Each line from the one containing "pose proof (guard_write_spec media_ok" through the end of the entries below should be transcribed exactly, and no other line.
== Provided entries ==
Lemma wp_mono {X} (p : prog X) a (Q Q' : Z + X → astate → Prop) :
  (∀ r a', Q r a' → Q' r a') → wp p a Q → wp p a Q'.
Proof.
  intros HQ. revert a. induction p; intros a; cbn [wp]; auto.
  - intros [? ?]. auto.
  - destruct (a_pins a !! i); auto.
  - intros (? & ? & ?). auto.
  - destruct (a_media a !! i); auto.
  - intros (? & ? & ?). auto.
Qed.

Lemma wp_bind {X Y} (p : prog X) (f : X → prog Y) a Q :
  wp p a (λ r a', match r with inl e => Q (inl e) a' | inr x => wp (f x) a' Q end) →
  wp (bind p f) a Q.
Proof.
  revert a. induction p; intros a; cbn [wp bind]; auto.
  - intros [? ?]. auto.
  - destruct (a_pins a !! i); auto.
  - intros (? & ? & ?). auto.
  - destruct (a_media a !! i); auto.
  - intros (? & ? & ?). auto.
Qed.

(** The loop over the slots: an invariant indexed by the next slot. *)
Lemma wp_for_pins {Acc} (body : nat → guard_pin_t → Acc → prog Acc)
    (I : nat → Acc → astate → Prop) (E : Z → astate → Prop) n :
  (∀ i acc a, (i < n)%nat → I i acc a → ∃ pin, a_pins a !! i = Some pin ∧
     wp (body i pin acc) a (λ r a', match r with inl e => E e a' | inr acc' => I (S i) acc' a' end)) →
  ∀ acc a, I O acc a →
  wp (for_pins (seq 0 n) body acc) a
    (λ r a', match r with inl e => E e a' | inr acc' => I n acc' a' end).
Proof.
  intros Hbody.
  enough (∀ m i acc a, (i + m = n)%nat → I i acc a →
    wp (for_pins (seq i m) body acc) a
      (λ r a', match r with inl e => E e a' | inr acc' => I n acc' a' end)) as Hall
    by (intros acc a; by apply Hall).
  induction m as [|m IH]; intros i acc a Hn HI; cbn [seq for_pins].
  { replace n with i by lia. done. }
  destruct (Hbody i acc a ltac:(lia) HI) as (pin & Hpin & Hwp).
  apply wp_bind. cbn [wp pin_read]. rewrite Hpin. apply wp_bind.
  eapply wp_mono; [|exact Hwp]. intros [e|acc'] a' H; [done|]. apply IH; [lia|done].
Qed.

(** ** Bodies on protected stores *)
Section stores.
Context {O : Type} `{PL : ProtectedStoreLaws O} {OS : OwnedStore O}.

(** A store is intact, at some publication, and holds the record. *)
Definition store_is {A} `{Layout A} (ok : A → bool) (store : O) (x : A) : Prop :=
∃ n, record_holds REIST_FILE_OBJECT_VERSION ok store n x.

(** A store that has reached the last publication it can make. *)
Definition store_worn {A} `{Layout A} (ok : A → bool) (store : O) : Prop :=
∃ n x, UINT32_MAX <= n ∧ record_holds REIST_FILE_OBJECT_VERSION ok store n x.

Record guard_holds (g : file_object_guard_t O) (a : astate) : Prop := {
holds_control : store_is control_ok (control g) (a_control a);
holds_pins : Forall2 (store_is pin_ok) (pins g) (a_pins a);
holds_media : Forall2 (store_is media_ok) (media g) (a_media a)
}.

Definition worn (g : file_object_guard_t O) (a : astate) : Prop :=
exhausted a ∨ store_worn control_ok (control g) ∨ Exists (store_worn pin_ok) (pins g) ∨
Exists (store_worn media_ok) (media g).

Lemma store_fine {A} `{LayoutLaws A} (ok : A → bool) store x : store_is ok store x → fine ok x.
Proof using. intros (n & _ & ? & ?). by split. Qed.

Lemma guard_read_spec {A} `{LayoutLaws A} (ok : A → bool) zero store x :
(0 < sizeof A <= 64)%nat → store_is ok store x →
∃ store', guard_read ok zero store = (Some x, store') ∧ store_is ok store' x.
Proof using PL.
intros Hsize (n & Hh). unfold guard_read. pose proof Hh as (Hps & _ & _).
rewrite (os_holds_unlocked _ _ _ _ Hps). cbn [Z.eqb negb].
assert (is_u32 REIST_FILE_OBJECT_VERSION) by (unfold REIST_FILE_OBJECT_VERSION; ulia).
destruct (load_record_spec REIST_FILE_OBJECT_VERSION ok REIST_EIO ltac:(done) ltac:(done) Hsize
store n x zero Hh) as (store' & -> & Hh'). exists store'. split; [done|by exists n].
Qed.

Lemma guard_write_spec {A} `{LayoutLaws A} (ok : A → bool) store x x' :
(0 < sizeof A <= 64)%nat → store_is ok store x → fine ok x' →
let '(done_, store') := guard_write ok store x' in
if done_ then store_is ok store' x' else store_worn ok store' ∧ store_is ok store' x.
Proof using PL.
intros Hsize (n & Hh) [Ht Hok]. unfold guard_write. pose proof Hh as (Hps & _ & _).
rewrite (os_holds_unlocked _ _ _ _ Hps). cbn [Z.eqb negb].
assert (is_u32 REIST_FILE_OBJECT_VERSION) by (unfold REIST_FILE_OBJECT_VERSION; ulia).
pose proof (store_record_spec REIST_FILE_OBJECT_VERSION ok REIST_EIO ltac:(done) ltac:(done) Hsize
store n x x' Hh Ht Hok) as Hs.
destruct (store_record _ _ _ _ _) as [result store'].
destruct Hs as [(-> & n' & Hh' & _)|(-> & Hn & Hh')]; cbn.
- by exists n'.
- split; [by exists n, x|by exists n].
Qed.

(** The flags outside the records. *)
Definition open (g : file_object_guard_t O) : Prop :=
initialized g = GUARD_INITIALIZED ∧ poisoned g = 0.
Definition same_flags (g g' : file_object_guard_t O) : Prop :=
lock g' = lock g ∧ initialized g' = initialized g.

(** How a run on the stores relates to the body on the abstract state. *)
Definition run_ends {X} (g : file_object_guard_t O) (Q : Z + X → astate → Prop)
(r : (Z + X) * file_object_guard_t O) : Prop :=
same_flags g r.2 ∧ ∃ a', guard_holds r.2 a' ∧
((poisoned r.2 = 0 ∧ Q r.1 a') ∨ (poisoned r.2 ≠ 0 ∧ r.1 = inl REIST_EIO ∧ worn r.2 a')).

Lemma run_ends_from {X} g g0 (Q : Z + X → astate → Prop) r :
same_flags g0 g → run_ends g Q r → run_ends g0 Q r.
Proof using. intros [E1 E2] ([E3 E4] & H). split; [|done]. split; congruence. Qed.

Lemma holds_set_pin g a i store p :
guard_holds g a → store_is pin_ok store p → guard_holds (set_pin g i store) (put_pin a i p).
Proof using. intros [? ? ?] ?. split; [done| |done]. by apply Forall2_insert. Qed.
Lemma holds_set_media g a i store m :
guard_holds g a → store_is media_ok store m → guard_holds (set_media g i store) (put_media a i m).
Proof using. intros [? ? ?] ?. split; [done|done|]. by apply Forall2_insert. Qed.
Lemma holds_set_control g a store c :
guard_holds g a → store_is control_ok store c → guard_holds (set_control g store) (put_control a c).
Proof using. by intros [? ? ?] ?. Qed.

Lemma poison_ends {X} g a (Q : Z + X → astate → Prop) :
guard_holds g a → worn g a → run_ends g Q (inl REIST_EIO, guard_poison g).
Proof using.
intros [? ? ?] Hw. split; [done|]. exists a. split; [by split|]. right. by split_and!.
Qed.

Lemma put_same_control a : put_control a (a_control a) = a.
Proof using. by destruct a. Qed.
Lemma put_same_pin a i p : a_pins a !! i = Some p → put_pin a i p = a.
Proof using. intros E. unfold put_pin. rewrite list_insert_id by done. by destruct a. Qed.
Lemma put_same_media a i m : a_media a !! i = Some m → put_media a i m = a.
Proof using. intros E. unfold put_media. rewrite list_insert_id by done. by destruct a. Qed.

Lemma lookup_holds {A B} (P : A → B → Prop) l k i y :
Forall2 P l k → k !! i = Some y → ∃ x, l !! i = Some x ∧ P x y.
Proof using. intros Hf Hk. by apply (Forall2_lookup_r _ _ _ _ _ Hf Hk). Qed.

(** The relation between the two meanings of a body. *)
Lemma run_wp {X} (p : prog X) : ∀ g a (Q : Z + X → astate → Prop),
open g → guard_holds g a → wp p a Q → run_ends g Q (run p g).
Proof using PL.
destruct record_sizes as (Sc & Sp & Sm).
induction p as [x|e| |k IH|c k IH|i k IH|i q k IH|i k IH|i q k IH]; intros g a Q Ho Hg Hwp;
pose proof Ho as [Hi Hz]; cbn [run wp] in *.
- split; [done|]. exists a. split; [done|]. by left.
- split; [done|]. exists a. split; [done|]. by left.
- apply (poison_ends g a); [done|by left].
- rewrite Hi, Hz. cbn [Z.eqb negb orb]. change (GUARD_INITIALIZED =? GUARD_INITIALIZED) with true.
cbn [negb orb].
destruct (guard_read_spec control_ok zero_control (control g) (a_control a) Sc
  (holds_control _ _ Hg)) as (store & Er & Hs).
unfold read_control. rewrite Er. cbv zeta.
apply (run_ends_from (set_control g store)); [done|].
apply (IH _ _ a); [by split| |done]. rewrite <- (put_same_control a). by apply holds_set_control.
- destruct Hwp as [Hf Hwp].
pose proof (guard_write_spec control_ok (control g) (a_control a) c Sc (holds_control _ _ Hg) Hf) as Hs.
unfold write_control. destruct (guard_write _ _ _) as [[] store]; cbv zeta.
+ apply (run_ends_from (set_control g store)); [done|].
  apply (IH _ (put_control a c)); [by split| |done]. by apply holds_set_control.
+ destruct Hs as [Hw Hs]. apply (run_ends_from (set_control g store)); [done|].
  apply (poison_ends _ a); [|right; left; exact Hw].
  rewrite <- (put_same_control a). by apply holds_set_control.
- destruct (a_pins a !! i) as [pin|] eqn:Epin; [|done].
destruct (lookup_holds _ _ _ _ _ (holds_pins _ _ Hg) Epin) as (old & -> & Hold).
destruct (guard_read_spec pin_ok zero_pin old pin Sp Hold) as (store & Er & Hs).
unfold read_pin. rewrite Er. cbv zeta.
apply (run_ends_from (set_pin g i store)); [done|].
apply (IH _ _ a); [by split| |done]. rewrite <- (put_same_pin a i pin) by done. by apply holds_set_pin.
- destruct Hwp as (Hf & Hlt & Hwp).
destruct (lookup_lt_is_Some_2 _ _ Hlt) as [pin Epin].
destruct (lookup_holds _ _ _ _ _ (holds_pins _ _ Hg) Epin) as (old & Eold & Hold). rewrite Eold.
pose proof (guard_write_spec pin_ok old pin q Sp Hold Hf) as Hs.
unfold write_pin. destruct (guard_write _ _ _) as [[] store]; cbv zeta.
+ apply (run_ends_from (set_pin g i store)); [done|].
  apply (IH _ (put_pin a i q)); [by split| |done]. by apply holds_set_pin.
+ destruct Hs as [Hw Hs]. apply (run_ends_from (set_pin g i store)); [done|].
  apply (poison_ends _ a).
  * rewrite <- (put_same_pin a i pin) by done. by apply holds_set_pin.
  * right. right. left. apply list.Exists_exists. exists store. split; [|done].
    apply (list_elem_of_lookup_2 _ i). cbn. apply list_lookup_insert_eq. by apply lookup_lt_Some in Eold.
- destruct (a_media a !! i) as [m|] eqn:Em; [|done].
destruct (lookup_holds _ _ _ _ _ (holds_media _ _ Hg) Em) as (old & -> & Hold).
destruct (guard_read_spec media_ok (Media 0) old m Sm Hold) as (store & Er & Hs).
unfold read_media. rewrite Er. cbv zeta.
apply (run_ends_from (set_media g i store)); [done|].
apply (IH _ _ a); [by split| |done]. rewrite <- (put_same_media a i m) by done. by apply holds_set_media.
- destruct Hwp as (Hf & Hlt & Hwp).
destruct (lookup_lt_is_Some_2 _ _ Hlt) as [m Em].
destruct (lookup_holds _ _ _ _ _ (holds_media _ _ Hg) Em) as (old & Eold & Hold). rewrite Eold.
pose proof (guard_write_spec media_ok old m q Sm Hold Hf) as Hs.
unfold write_media. destruct (guard_write _ _ _) as [[] store]; cbv zeta.
+ apply (run_ends_from (set_media g i store)); [done|].
  apply (IH _ (put_media a i q)); [by split| |done]. by apply holds_set_media.
+ destruct Hs as [Hw Hs]. apply (run_ends_from (set_media g i store)); [done|].
  apply (poison_ends _ a).
  * rewrite <- (put_same_media a i m) by done. by apply holds_set_media.
  * right. right. right. apply list.Exists_exists. exists store. split; [|done].
    apply (list_elem_of_lookup_2 _ i). cbn. apply list_lookup_insert_eq. by apply lookup_lt_Some in Eold.
Qed.
End stores.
===
[Solution to this exercise]
pose proof (guard_write_spec media_ok old m q Sm Hold Hf) as Hs.
unfold write_media. destruct (guard_write _ _ _) as [[] store]; cbv zeta.
+ apply (run_ends_from (set_media g i store)); [done|].
  apply (IH _ (put_media a i q)); [by split| |done]. by apply holds_set_media.
+ destruct Hs as [Hw Hs]. apply (run_ends_from (set_media g i store)); [done|].
  apply (poison_ends _ a).
  * rewrite <- (put_same_media a i m) by done. by apply holds_set_media.
  * right. right. right. apply list.Exists_exists. exists store. split; [|done].
    apply (list_elem_of_lookup_2 _ i). cbn. apply list_lookup_insert_eq. by apply lookup_lt_Some in Eold.
Qed.
End stores.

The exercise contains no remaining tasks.